Fortum launches 1.5-2 bln euro sale of Finland grid -sources

STOCKHOLM/LONDON, Sept 16 Mon Sep 16, 2013 11:38am EDT

STOCKHOLM/LONDON, Sept 16 (Reuters) - State-controlled Finnish utility Fortum has launched a sale of its power grid in Finland, which could fetch around 1.5 billion to 2 billion euros ($2.67 billion), four people familiar with the matter said.

Last week, information on the business was sent to prospective buyers, inviting first round bids in mid-October, the sources said. They declined to be identified because the process is not public.

They said a sale of the Finnish business could be completed this year, whereas that of the larger Swedish grid, which could fetch between 3 billion to 4 billion euros, would likely happen next year.

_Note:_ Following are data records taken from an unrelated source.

Lemma split_once_none sep s :
  contains_char sep s = false -> PyStr.split_once sep s = (s, None).
Proof.
  induction s as [|c s IH]; simpl; [done|].
  intros [Hc Hs]%orb_false_elim. by rewrite Hc, (IH Hs).
Qed.

(** X1. The locator the intake writes, "s3://<bucket>/<key>", is read back by
    [download_from_s3] as that bucket and that key, for every bucket name
    without "/" or ":" and every key without ":": one [get_object] request
    for (bucket, key), answered by the object stored there, by the fault of
    the store, or by the error of a missing key. *)
Theorem download_intake_uri
    (ext : Externals) (bucket key : string) (m : Machine) :
  contains_char "/" bucket = false ->
  contains_char ":" bucket = false ->
  contains_char ":" key = false ->
  download_from_s3 ext (intake_source_uri bucket key) m
  = (m, [S3GetObject bucket key],
     match get_object_fault ext with
     | Some e => inl e
     | None =>
         match s3_objects m !! (bucket, key) with
         | Some data => inr data
         | None => inl (NoSuchKey "GetObject")
         end
     end).
Proof.
  intros Hslash Hb Hk. unfold download_from_s3, intake_source_uri.
  rewrite remove_all_scheme, remove_all_no_colon.
  - change (bucket +:+ "/" +:+ key) with (bucket +:+ String "/" key).
    by rewrite split_once_at_first.
  - by rewrite !contains_char_app, Hb, Hk.
Qed.

Lemma download_intake_uri_witness :
  download_from_s3 Fixture.ocr_empty
    (intake_source_uri "app-uploads" (Fixture.id1 +:+ ".pdf"))
    (Fixture.machine Fixture.scan)
  = (Fixture.machine Fixture.scan,
     [S3GetObject "app-uploads" (Fixture.id1 +:+ ".pdf")],
     match get_object_fault Fixture.ocr_empty with
     | Some e => inl e
     | None =>
         match
           s3_objects (Fixture.machine Fixture.scan)
             !! ("app-uploads", Fixture.id1 +:+ ".pdf")
         with
         | Some data => inr data
         | None => inl (NoSuchKey "GetObject")
         end
     end).
Proof. apply download_intake_uri; reflexivity. Defined.

(** X2. A locator without "/" after its scheme names no key:
    [download_from_s3] raises [IndexError] and sends no request to the
    store, with or without the "s3://" in front. *)
Theorem download_without_key (ext : Externals) (name : string) (m : Machine) :
  contains_char "/" name = false ->
  download_from_s3 ext name m
  = (m, [], inl (Exception "IndexError" "list index out of range"))
  /\ download_from_s3 ext ("s3://" +:+ name) m
     = (m, [], inl (Exception "IndexError" "list index out of range")).
Proof.
  intros Hn. unfold download_from_s3.
  rewrite remove_all_scheme, remove_all_no_slash by done.
  by rewrite split_once_none.
Qed.

Lemma download_without_key_witness :
  download_from_s3 Fixture.ocr_empty "app-uploads" (Fixture.machine Fixture.scan)
  = (Fixture.machine Fixture.scan, [],
     inl (Exception "IndexError" "list index out of range"))
  /\ download_from_s3 Fixture.ocr_empty ("s3://" +:+ "app-uploads")
       (Fixture.machine Fixture.scan)
     = (Fixture.machine Fixture.scan, [],
        inl (Exception "IndexError" "list index out of range")).
Proof. apply download_without_key. reflexivity. Defined.

(** ** Classification and extraction *)

(** X3. [is_scanned_pdf] never raises and leaves the machine as it is,
    after one call of pdfplumber. It answers [False] exactly when pdfplumber
    opens the file, the file has a first page, and the text of that page
    holds a character that is not white space; a failure to open, a file
    without pages and a failing first page all count as scanned. *)
Theorem is_scanned_pdf_answers (ext : Externals) (data : bytes) (m : Machine) :
  exists scanned : bool,
    is_scanned_pdf ext data m = (m, [CallPdfplumber], inr scanned)
    /\ (scanned = false <->
        exists page_text pages,
          pdfplumber_open ext data = inr (inr page_text :: pages)
          /\ PyStr.has_nonspace (or_empty page_text) = true).
Proof.
  exists (scanned_value ext data). split; [apply is_scanned_pdf_run|].
  unfold scanned_value.
  destruct (pdfplumber_open ext data) as [e|[|[e|page_text] pages]];
    (split; [try done|intros (? & ? & [=] & ?); subst; try done]).
  - intros H%negb_false_iff. by exists page_text, pages.
  - by apply negb_false_iff.
Qed.

Lemma append_cons c s1 s2 : String c s1 +:+ s2 = String c (s1 +:+ s2).
Proof. done. Qed.

Lemma append_assoc (s1 s2 s3 : string) : (s1 +:+ s2) +:+ s3 = s1 +:+ s2 +:+ s3.
Proof. induction s1 as [|c s1 IH]; [done|]. by rewrite !append_cons, IH. Qed.

Lemma append_empty_r s : s +:+ "" = s.
Proof. induction s as [|c s IH]; [done|]. by rewrite append_cons, IH. Qed.

Lemma has_nonspace_app s1 s2 :
  PyStr.has_nonspace (s1 +:+ s2)
  = PyStr.has_nonspace s1 || PyStr.has_nonspace s2.
Proof.
  induction s1 as [|c s1 IH]; [done|].
  rewrite append_cons. cbn [PyStr.has_nonspace]. by rewrite IH, orb_assoc.
Qed.

Lemma pages_text_all_extract pages : forall text,
  pages_text (map inr pages) text = inr (text +:+ joined_pages pages).
Proof.
  induction pages as [|page_text pages IH]; intros text; simpl.
  - by rewrite append_empty_r.
  - by rewrite IH, !append_assoc.
Qed.

(** X4. Classification and extraction agree: for a pdf that
    [is_scanned_pdf] finds not scanned and of which every page extracts,
    [extract_text_from_pdf] returns the texts of the pages, each followed by
    a newline, and Tika is not asked. *)
Theorem text_pdf_read_locally
    (ext : Externals) (data : bytes) (pages : list (option string))
    (m : Machine) :
  pdfplumber_open ext data = inr (map inr pages) ->
  outcome (is_scanned_pdf ext data m) = inr false ->
  extract_text_from_pdf ext data m
  = (m, [CallPdfplumber], inr (joined_pages pages)).
Proof.
  intros Hopen Hscan. rewrite is_scanned_pdf_run in Hscan.
  unfold outcome, scanned_value in Hscan; simpl in Hscan. rewrite Hopen in Hscan.
  rewrite extract_text_from_pdf_run. unfold Spec.text_chain, Spec.local_text.
  rewrite Hopen, pages_text_all_extract.
  destruct pages as [|page_text pages]; simpl in Hscan; [done|].
  assert (PyStr.has_nonspace (or_empty page_text) = true) as Hp.
  { apply negb_false_iff. congruence. }
  change ("" +:+ joined_pages (page_text :: pages))
    with (joined_pages (page_text :: pages)).
  cbn [joined_pages]. by rewrite has_nonspace_app, Hp.
Qed.

Lemma text_pdf_read_locally_witness :
  extract_text_from_pdf (Fixture.readable "c-1") []
    (Fixture.machine Fixture.pdf)
  = (Fixture.machine Fixture.pdf, [CallPdfplumber],
     inr (joined_pages [Some Fixture.fifty_two_chars])).
Proof. apply text_pdf_read_locally; reflexivity. Defined.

Fortum also has a smaller distribution business in Norway. Two sources said Fortum had hired Nordea to sell that part, worth around 300 million to 500 million euros, in a separate process. Fortum and Nordea declined to comment.

Sources told Reuters this spring that Fortum had hired Citigroup and Danske Bank to explore a sale of its electricity distribution business in Sweden and Finland, worth an estimated 5 billion euros in total.

Several consortiums comprising infrastructure funds attracted to the steady and stable returns generated from regulated assets are forming to assess a possible bid. These include Macquarie, First State and Borealis, Hastings and Munich Re, Chinese State Grid and CKI, two of the sources said.

A separate consortium comprising 3i infrastructure, Goldman Sachs infrastructure, IFM (Industry Funds Management), GIC (Government of Singapore Investment Corporation) and ADIA (the Abu Dhabi Investment Authority) are considering teaming up to bid for the Swedish business, two of the sources said.

All of the potential bidders either declined to comment or did not return requests for comment.

A sale would be part of a trend where European energy firms offload their networks to cut debt and focus on power generation and renewable energy as EU directives require them to relinquish control over their grids.